A “desideologização” da política, algo absolutamente estéril, joga o conceito de ideologia no lixo. Conceito historicamente novo, forjado na Revolução Francesa, nos idos de 1796, sendo que a palavra “idéologie” foi cunhada pelo pensador Destutt de Tracy. Se nós ainda fôssemos capazes de LER e COMPREENDER textos, teríamos que ler Alfredo Bosi, quem em 2010 publicou, como organizador, ensaios de vários pensadores, sob o nome de “A Ideologia e contraideologia: temas e variações”, publicado pela Companhia das Letras. Se muitos que se consideram informado, lessem e compreendessem essa e muitas outras obras que versam sobre o assunto, não nos incomodariam mais com essas bobagens anticientíficas.
 
Tracy, publicou, em 1801, “Elementos da Ideologia”, que propunha a elaboração da gênese das ideias, tratando-as como fenômenos naturais que exprimiram a relação entre o corpo humano e o meio ambiente. Portanto um conceito que nasceu baseado na CIÊNCIA. Pouco mais de duzentos anos depois, regredimos a uma ideia anticientífica sobre a forma de como nós nos relacionamos com o mundo.
 
Se os beócios anticientíficos, que bradam pelo “fim das ideologias”, tivessem lido o positivista Auguste Comte, teriam visto que o conceito “ideologia” tem dois significados: o primeiro, que se remete ao conceito definido por Tracy, enfatizando as sensações; e o segundo, como o conjunto de ideias de uma época, tomando-se como “opinião geral”. Ou outro francês, Émile Durkheim, um dos três pilares do pensamento sociológico, junto com Karl Marx e Max Weber, que tratou do conceito no seu livro “As Regras do Método Sociológico”, que avança no sentido de ter uma visão em coloca a “ideologia” como todo o conhecimento da sociedade que não respeite os critérios objetividade, ressaltando o racionalismo para superar a “ideologia”, mas não a desconsiderando, mas colocando em outro patamar do conhecimento.
 
E o demoníaco Karl Marx, o Fantasma que assusta os ignorantes, elaborou um conceito de ideologia em que considera a complexidade das formações sociais, onde nos encontramos.
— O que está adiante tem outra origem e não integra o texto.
(* ===== verification/Pipes.v ===== *)
(** * Pipes: the making of a pipe

    [creat_pipe] of [kernel/src/fs/pipe.c] gives two ends of a queue, or fails and
    takes everything back. *)

From S2P Require Import Prelude Malloc Headers CString Vga Fs Blocks Nodes Ramfs Demo Stream.

Section pipes.
Context {MA : Malloc} {SY : Sys}.

Lemma kfree_block s L p : mem_ok s ({[p]} ∪ L) → p ∉ L →
  ∃ h, kfree p s = Ok (set_heap h s) ∧ m_rep h L.
Proof.
  intros (Hm & _) Hp. unfold kfree.
  destruct (mfree_ok p (heap s) _ Hm) as (h & -> & Hh); [set_solver|]. cbn [rbind].
  exists h. split; [done|]. by replace (({[p]} ∪ L) ∖ {[p]}) with L in Hh by set_solver.
Qed.

Lemma free_hdr_spec s L p : mem_ok s ({[p]} ∪ L) → p ∉ L → p ∈ dom (hdrs s) →
  ∃ h, free_hdr p s = Ok (set_hdrs (delete p (hdrs s)) (set_heap h s)) ∧
    mem_ok (set_hdrs (delete p (hdrs s)) (set_heap h s)) L.
Proof.
  intros Hm Hp Hd. destruct (kfree_block s L p Hm Hp) as (h & E & Hh). exists h.
  unfold free_hdr. rewrite E. cbn [rbind]. split; [done|].
  destruct Hm as (_ & H0 & H1 & H2 & H3 & H4 & H5 & H6).
  unfold mem_ok. simpl. rewrite dom_delete_L. split_and!; try done; set_solver.
Qed.

(** Taking back the node that was put at the end. *)
Lemma drop_node_spec s L (ps : list Z) q p :
  mem_ok s ({[p]} ∪ L) → p ∉ L → list_ok s ((ps ++ [q]) ++ [p]) →
  ∃ s', drop_node q s = Ok s' ∧ mem_ok s' L ∧ list_ok s' (ps ++ [q]) ∧ errno s' = errno s.
Proof.
  intros Hm Hp [Hl Hnd]. unfold drop_node, get_node.
  assert (Hq : q ∈ dom (vnodes s)) by (eapply vlist_dom; [exact Hl|set_solver]).
  assert (Hpd : p ∈ dom (vnodes s)) by (eapply vlist_dom; [exact Hl|set_solver]).
  destruct (proj1 (elem_of_dom _ _) Hq) as [n En]. rewrite En. cbn [deref rbind].
  destruct (vlist_unsnoc _ _ _ _ _ n Hl Hnd En) as [-> Hl'].
  destruct (kfree_block s L p Hm Hp) as (h & -> & Hh). cbn [rbind].
  eexists. split; [done|].
  assert (Hqp : q ≠ p).
  { apply list.NoDup_app in Hnd as (_ & Hnd & _). intros ->. apply (Hnd p); set_solver. }
  split; [|split; [split; [exact Hl'|by apply list.NoDup_app in Hnd as (? & _)]|done]].
  destruct Hm as (_ & H0 & H1 & H2 & H3 & H4 & H5 & H6).
  unfold mem_ok. simpl.
  rewrite dom_insert_lookup_L by (rewrite lookup_delete_ne by done; by rewrite En).
  rewrite dom_delete_L. split_and!; try done; set_solver.
Qed.

(** What [creat_pipe] needs: a file in the list (the standard streams are there). *)
Definition pipe_ready (s : fs) (L : gset Z) (ps : list Z) : Prop :=
  mem_ok s L ∧ list_ok s ps ∧ ps ≠ [] ∧ len (files s) = OPEN_MAX ∧ len (pipes s) = 1024 ∧
  0 ≤ pipe_inodes s < 1024.

(** The list and the memory once the new node is in it. *)
Definition pipe_begun (s : fs) (L : gset Z) (ps : list Z) (p : Z) (n : vfs_node_t) : Prop :=
  mem_ok s ({[p]} ∪ L) ∧ p ∉ L ∧ list_ok s (ps ++ [p]) ∧ vnodes s !! p = Some n.

Lemma pipe_begun_drop s L (ps : list Z) q p n : pipe_begun s L (ps ++ [q]) p n →
  ∃ s', drop_node q s = Ok s' ∧ mem_ok s' L ∧ list_ok s' (ps ++ [q]) ∧ errno s' = errno s.
Proof. intros (Hm & Hp & Hl & _). by eapply drop_node_spec. Qed.

(** The ends, once the header [h] is made. *)
Lemma pipe_ends s L p n h q fd0 fd1 r0 r1 :
  mem_ok s L → vnodes s !! p = Some n → aget (pipes s) (st_ino (status n)) = Some h →
  hdrs s !! h = Some (Hdr q 0 0 2 2) → blocks s !! q = Some junk_data → st_size (status n) = 0 →
  get_fd fd0 s = Ok r0 → vfs_node r0 = p → oflag r0 = O_RDONLY →
  get_fd fd1 s = Ok r1 → vfs_node r1 = p →
  queue_ok PIPE s fd0 fd1 p false false [] 255.
Proof.
  intros Hm En Eh Hh Hq Hsz E0 H0 Hf E1 H1.
  exists L, [(q, bytes junk_data)], [], 0%nat, (Hdr q 0 0 2 2), r0, r1.
  split; [done|]. split; [done|]. split; [done|].
  split; [|split_and!; try done; by rewrite Hf].
  exists n, h. split; [done|]. split; [done|]. split; [done|].
  split; [|split_and!; done || (simpl; lia)].
  eapply (file_on_one _ _ _ _ (d_next junk_data));
    [simpl; rewrite Hq; by destruct junk_data|apply junk_data_len|apply prefix_nil].
Qed.

(** [append_node] and the filling of the node. *)
Lemma pipe_begin s L ps q ino : mem_ok s L → list_ok s (ps ++ [q]) →
  (∃ s1, append_node s = Ok (0, q, s1) ∧ mem_ok s1 L ∧ list_ok s1 (ps ++ [q]) ∧ errno s1 = ENOMEM) ∨
  (∃ p s1, append_node s = Ok (p, q, s1) ∧ 0 < p ∧ vnodes s1 !! p = Some junk_node ∧
     pipe_begun (put_node p (pipe_node ino junk_node) s1) L (ps ++ [q]) p
       (pipe_node ino junk_node) ∧
     ∃ v r h, s1 = with_vfs v r h (errno s) s).
Proof.
  intros Hm Hl. destruct (append_node_spec s L _ Hm Hl) as (p & bk & s1 & -> & v & root & h & e & -> & Hs & Hbk & H).
  rewrite last_snoc in Hbk. simpl in Hbk. subst bk.
  destruct H as [(-> & -> & Hm1 & Hl1)|(Hp & HpL & -> & Hm1 & Hv & Hps & _ & Hvl)];
    [left; eauto 6|right].
  exists p. eexists. split; [done|]. split; [done|]. split; [exact Hv|]. split; [|eauto].
  split; [by eapply put_node_ok|]. split; [done|]. split; [|apply lookup_insert_eq].
  split; [by apply Hvl|]. apply list.NoDup_app. split; [apply Hl|].
  split; [|apply list.NoDup_singleton]. intros a Ha ->%list_elem_of_singleton. done.
Qed.

(** A block that was handed out, and one that is put to use. *)
Lemma mem_ok_heap s L p h e :
  mem_ok s L → 0 < p → m_rep h ({[p]} ∪ L) → mem_ok (with_mem (blocks s) h e s) ({[p]} ∪ L).
Proof.
  intros (Hm & H0 & H1 & H2 & H3 & H4 & H5 & H6) Hp Hh. split_and!; simpl; try done; set_solver.
Qed.

Lemma mem_ok_put_hdr s L p d :
  mem_ok s L → p ∈ L → p ∉ dom (blocks s) → p ∉ dom (vnodes s) → mem_ok (put_hdr p d s) L.
Proof.
  intros (Hm & H0 & H1 & H2 & H3 & H4 & H5 & H6) Hp Hb Hv.
  unfold mem_ok. simpl. rewrite dom_insert_L. split_and!; try done; set_solver.
Qed.

Lemma mem_ok_put_block s L p d :
  mem_ok s L → p ∈ L → p ∉ dom (hdrs s) → p ∉ dom (vnodes s) → mem_ok (put_block p d s) L.
Proof.
  intros (Hm & H0 & H1 & H2 & H3 & H4 & H5 & H6) Hp Hb Hv.
  unfold mem_ok. simpl. rewrite dom_insert_L. split_and!; try done; set_solver.
Qed.

(** The last part: all is there, or there was no memory. *)
Lemma pipe_alloc_spec s L (ps : list Z) q p n ino fd0 fd1 :
  pipe_begun s L (ps ++ [q]) p n → 0 ≤ ino < 1024 → len (pipes s) = 1024 →
  ∃ r s', pipe_alloc ino q fd0 fd1 s = Ok (r, fd0, fd1, s') ∧
    ((r = 0 ∧ files s' = files s ∧ list_ok s' ((ps ++ [q]) ++ [p]) ∧
        ∃ h b L', mem_ok s' L' ∧ vnodes s' !! p = Some n ∧ aget (pipes s') ino = Some h ∧
          hdrs s' !! h = Some (Hdr b 0 0 2 2) ∧ blocks s' !! b = Some junk_data) ∨
     (r = -1 ∧ errno s' = ENOMEM ∧ mem_ok s' L ∧ list_ok s' (ps ++ [q]))).
Proof.
  intros (Hm & HpL & Hl & En) Hino Hps. unfold pipe_alloc.
  destruct (kmalloc_cases HDR_SIZE s _ Hm) as [(m & -> & Hh)|(h & m & -> & Hp & Hq & Hh)];
    [done|..]; cbn [rbind]; rewrite aset_Some by (simpl; lia); cbn [deref rbind].
  { change (0 =? 0) with true. cbv iota.
    set (s1 := set_pipes _ _ _).
    destruct (drop_node_spec s1 L ps q p) as (s' & -> & Hm' & Hl' & He); [|done|exact Hl|].
    { exact (mem_ok_same s _ (blocks s) m (errno_num ENOMEM) Hm eq_refl Hh). }
    cbn [rbind]. eexists _, s'. split; [done|]. by right. }
  replace (h =? 0) with false by lia. set (s1 := set_pipes _ _ _).
  assert (Hm1 : mem_ok s1 ({[h]} ∪ ({[p]} ∪ L))) by exact (mem_ok_heap s _ h m (errno s) Hm Hp Hh).
  assert (Hd : h ∉ dom (blocks s) ∧ h ∉ dom (vnodes s) ∧ h ∉ dom (hdrs s)).
  { destruct Hm as (_ & _ & H1 & H2 & H3 & _). split_and!; set_solver. }
  destruct (kmalloc_cases DATA_SIZE s1 _ Hm1) as [(m2 & -> & Hh2)|(b & m2 & -> & Hb & Hbq & Hh2)];
    [done|..]; cbn [rbind].
  { change (0 =? 0) with true. cbv iota. set (s2 := put_hdr _ _ _).
    assert (Hm2 : mem_ok s2 ({[h]} ∪ ({[p]} ∪ L))).
    { apply mem_ok_put_hdr; [|set_solver|apply Hd..].
      exact (mem_ok_same s1 _ (blocks s) m2 (errno_num ENOMEM) Hm1 eq_refl Hh2). }
    destruct (free_hdr_spec s2 _ h Hm2 Hq) as (m3 & -> & Hm3).
    { unfold s2. simpl. rewrite dom_insert_L. set_solver. }
    cbn [rbind]. rewrite aset_Some by (simpl; rewrite length_insert; lia). cbn [deref rbind].
    set (s3 := set_pipes _ _ _).
    destruct (drop_node_spec s3 L ps q p) as (s' & -> & Hm' & Hl' & He); [exact Hm3|done|exact Hl|].
    cbn [rbind]. eexists _, s'. split; [done|]. by right. }
  replace (b =? 0) with false by lia. eexists _, _. split; [done|]. left.
  split; [done|]. split; [done|]. split; [exact Hl|].
  exists h, b, ({[b]} ∪ ({[h]} ∪ ({[p]} ∪ L))). split; [|split; [exact En|split; [|split]]].
  - assert (Hdb : b ∉ dom (blocks s) ∧ b ∉ dom (vnodes s) ∧ b ∉ dom (hdrs s)).
    { destruct Hm as (_ & _ & H1 & H2 & H3 & _). split_and!; set_solver. }
    apply mem_ok_put_block; [|set_solver| |apply Hdb].
    + apply mem_ok_put_hdr; [|set_solver|apply Hd..].
      exact (mem_ok_heap s1 _ b m2 (errno s) Hm1 Hb Hh2).
    + simpl. rewrite dom_insert_L. set_solver.
  - simpl. rewrite aget_insert, Z.eqb_refl by lia. done.
  - simpl. apply lookup_insert_eq.
  - simpl. apply lookup_insert_eq.
Qed.

(** C15: [pipe] returns two descriptors, the lowest that are free, which are the two ends
    of an empty queue with room for 255 bytes; or it fails with [ENOMEM], [EMFILE]
    or [ENFILE], and then the list of files and the allocated blocks are as before. *)
Theorem creat_pipe_queue s L ps a0 a1 (H : pipe_ready s L ps) :
  ∃ r fd0 fd1 s', creat_pipe a0 a1 s = Ok (r, fd0, fd1, s') ∧
    ((r = 0 ∧ lowest_free (files s) 3 fd0 ∧
        (∃ p, list_ok s' (ps ++ [p]) ∧ p ∉ L ∧
           lowest_free (<[Z.to_nat fd0 := Fildes p 0 O_RDONLY]> (files s)) 3 fd1 ∧
           queue_ok PIPE s' fd0 fd1 p false false [] 255)) ∨
     (r = -1 ∧ errno s' ∈ [errno_num ENOMEM; errno_num EMFILE] ∧ mem_ok s' L ∧ list_ok s' ps)).
Proof.
  destruct H as (Hm & Hl & Hne & Hf & Hps & Hino). unfold creat_pipe.
  replace (1023 <? pipe_inodes s) with false by lia.
  destruct ps as [|q ps _] using rev_ind; [done|].
  destruct (pipe_begin s L ps q (pipe_inodes s) Hm Hl) as [(s1 & -> & Hm1 & Hl1 & He)|
    (p & s1 & -> & Hp & Ev & Hbeg & v & root & h & Es)]; cbn [rbind].
  { change (0 =? 0) with true. cbv iota. eexists (-1), _, _, s1. split; [done|]. right.
    split; [done|]. rewrite He. split; [set_solver|done]. }
  replace (p =? 0) with false by lia. unfold get_node at 1. rewrite Ev. cbn [deref rbind].
  rewrite Es. change (pipe_inodes (with_vfs v root h (errno s) s)) with (pipe_inodes s).
  rewrite <- Es. set (n := pipe_node (pipe_inodes s) junk_node) in *.
  set (s2 := set_pipes _ _ _).
  assert (Hb2 : pipe_begun s2 L (ps ++ [q]) p n) by exact Hbeg.
  assert (Hf2 : files s2 = files s) by (unfold s2; by rewrite Es).
  assert (Hp2 : len (pipes s2) = 1024) by (unfold s2; rewrite Es; exact Hps).
  clearbody s2. clear Hbeg Es Ev s1.
  assert (Hdrop : ∀ s3, pipe_begun s3 L (ps ++ [q]) p n → ∃ s4, drop_node q s3 = Ok s4 ∧
    mem_ok s4 L ∧ list_ok s4 (ps ++ [q])) by (intros s3 H3; destruct
      (pipe_begun_drop _ _ _ _ _ _ H3) as (s4 & ? & ? & ? & _); eauto).
  destruct (get_free_fd_spec 3 s2) as (fd0 & -> & Hlow); [by rewrite Hf2|done|]. cbn [rbind].
  rewrite Hf2 in Hlow. destruct (Z.ltb_spec fd0 0) as [H0|H0].
  { destruct (Hdrop s2 Hb2) as (s4 & -> & Hm4 & Hl4). cbn [rbind].
    eexists _, _, _, _. split; [done|]. right. split; [done|]. split; [set_solver|done]. }
  destruct Hlow as [[-> _]|Hlow]; [lia|]. pose proof Hlow as (Hr0 & _ & _).
  rewrite put_fd_ok by (rewrite Hf2, Hf; unfold OPEN_MAX in *; lia). cbn [rbind].
  set (s3 := at_fd fd0 _ s2). assert (Hb3 : pipe_begun s3 L (ps ++ [q]) p n) by exact Hb2.
  assert (Hf3 : files s3 = <[Z.to_nat fd0 := Fildes p 0 O_RDONLY]> (files s))
    by (unfold s3, at_fd; simpl; by rewrite Hf2).
  assert (Hp3 : len (pipes s3) = 1024) by exact Hp2. clearbody s3.
  destruct (get_free_fd_spec 3 s3) as (fd1 & -> & Hlow1);
    [by rewrite Hf3, length_insert|done|]. cbn [rbind]. rewrite Hf3 in Hlow1.
  destruct (Z.ltb_spec fd1 0) as [H1|H1].
  { destruct (Hdrop s3 Hb3) as (s4 & -> & Hm4 & Hl4). cbn [rbind].
    eexists _, _, _, _. split; [done|]. right. split; [done|]. split; [set_solver|done]. }
  destruct Hlow1 as [[-> _]|Hlow1]; [lia|]. pose proof Hlow1 as (Hr1 & Hfree1 & _).
  rewrite put_fd_ok by (rewrite Hf3, length_insert, Hf; unfold OPEN_MAX in *; lia). cbn [rbind].
  set (s4 := at_fd fd1 _ s3). assert (Hb4 : pipe_begun s4 L (ps ++ [q]) p n) by exact Hb3.
  assert (Hne01 : fd0 ≠ fd1).
  { intros <-. destruct Hfree1 as (f & Ef & Hff).
    rewrite aget_insert, Z.eqb_refl in Ef by (rewrite Hf; unfold OPEN_MAX in *; lia).
    injection Ef as <-. simpl in Hff. lia. }
  destruct (pipe_alloc_spec s4 L ps q p n (pipe_inodes s) fd0 fd1 Hb4 Hino Hp3)
    as (r & s5 & -> & H5).
  eexists r, fd0, fd1, s5. split; [done|].
  destruct H5 as [(-> & Hf5 & Hl5 & h' & b & L' & Hm5 & En & Eh & Eb & Ed)|(-> & He & Hm5 & Hl5)];
    [left|right; rewrite He; split_and!; (done || set_solver)].
  split; [done|]. split; [by right|]. exists p. split; [exact Hl5|]. split; [apply Hb4|].
  split; [by right|].
  assert (Hfs5 : files s5 = <[Z.to_nat fd1 := Fildes p 0 O_WRONLY]>
                             (<[Z.to_nat fd0 := Fildes p 0 O_RDONLY]> (files s)))
    by (rewrite Hf5; unfold s4, at_fd; simpl; by rewrite Hf3).
  assert (Hr : ∀ fd, 3 ≤ fd < OPEN_MAX → 0 ≤ fd < len (files s))
    by (rewrite Hf; unfold OPEN_MAX; lia).
  eapply (pipe_ends s5 L' p n h' b fd0 fd1 (Fildes p 0 O_RDONLY) (Fildes p 0 O_WRONLY)); try done.
  - unfold get_fd. rewrite Hfs5, aget_insert by (rewrite length_insert; by apply Hr).
    replace (fd1 =? fd0) with false by lia. rewrite aget_insert, Z.eqb_refl by (by apply Hr). done.
  - unfold get_fd. rewrite Hfs5, aget_insert, Z.eqb_refl by (rewrite length_insert; by apply Hr).
    done.
Qed.
End pipes.

(** ** Examples *)
Lemma creat_pipe_queue_witness :
  ∃ r fd0 fd1 s', creat_pipe 0 0 (demo_file [] 0) = Ok (r, fd0, fd1, s') ∧
    ((r = 0 ∧ lowest_free (files (demo_file [] 0)) 3 fd0 ∧
        ∃ p, queue_ok PIPE s' fd0 fd1 p false false [] 255) ∨ r = -1).
Proof.
  destruct (creat_pipe_queue (demo_file [] 0) demo_allocated [0x400010] 0 0)
    as (r & fd0 & fd1 & s' & E & H).
  - split; [apply demo_mem_ok|]. split; [|done]. split; [|apply list.NoDup_singleton].
    simpl. split_and!; [done..|]. eexists. split; [apply lookup_singleton_eq|done].
  - exists r, fd0, fd1, s'. split; [exact E|].
    destruct H as [(Hr & Hl & p & _ & _ & _ & Hq)|(Hr & _)]; [left|right; exact Hr].
    split; [exact Hr|]. split; [exact Hl|]. exists p. exact Hq.
Defined.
Para ele, a “ideologia” é um conjunto de ideias, normas e regras, separado das condições materiais, ou seja, os ideólogos são elementos que estão “separados” da base material da sociedade e estão a serviço das classes sociais que dominam os meios de produção, passando para os demais sua concepção e visão de mundo, daí porque vemos os trabalhadores defenderem a “reforma” trabalhista e a nova previdência social, reproduzindo o ideário dos ideólogos liberais.
 
O peso da ideologia burguesa faz com que os trabalhadores percam sua identidade e tornem-se defensores dos seus algozes. Talvez essa posição de Marx o tenha transformado no principal inimigo a ser batido, já que ele revela o estratagema de dominação que são submetidos os trabalhadores e pode interferir no processo, sempre travado, da conscientização do que nós somos e do que queremos ser, num ambiente de luta de classes.
 
Portanto todo ser humano, vivendo em sociedade, é portador, mesmo que grite aos quatro ventos que não é, portador de um conteúdo ideológico, seja qual for ele. Ele pode renunciar ao termo, se considerar “sem ideologia”, mas ele é parte de um processo de relações de classe e não tem como fugir disso, a não ser que renuncie à sua humanidade.
 
Para os que insistem em dizer que “não ideologia” e que precisamos nos livrar “dela”, resta a maldição de serem prisioneiros da sua própria ignorância e estarem mais afeitos a serem dominados por esse monstro tão perturbador chamado “ideologia”.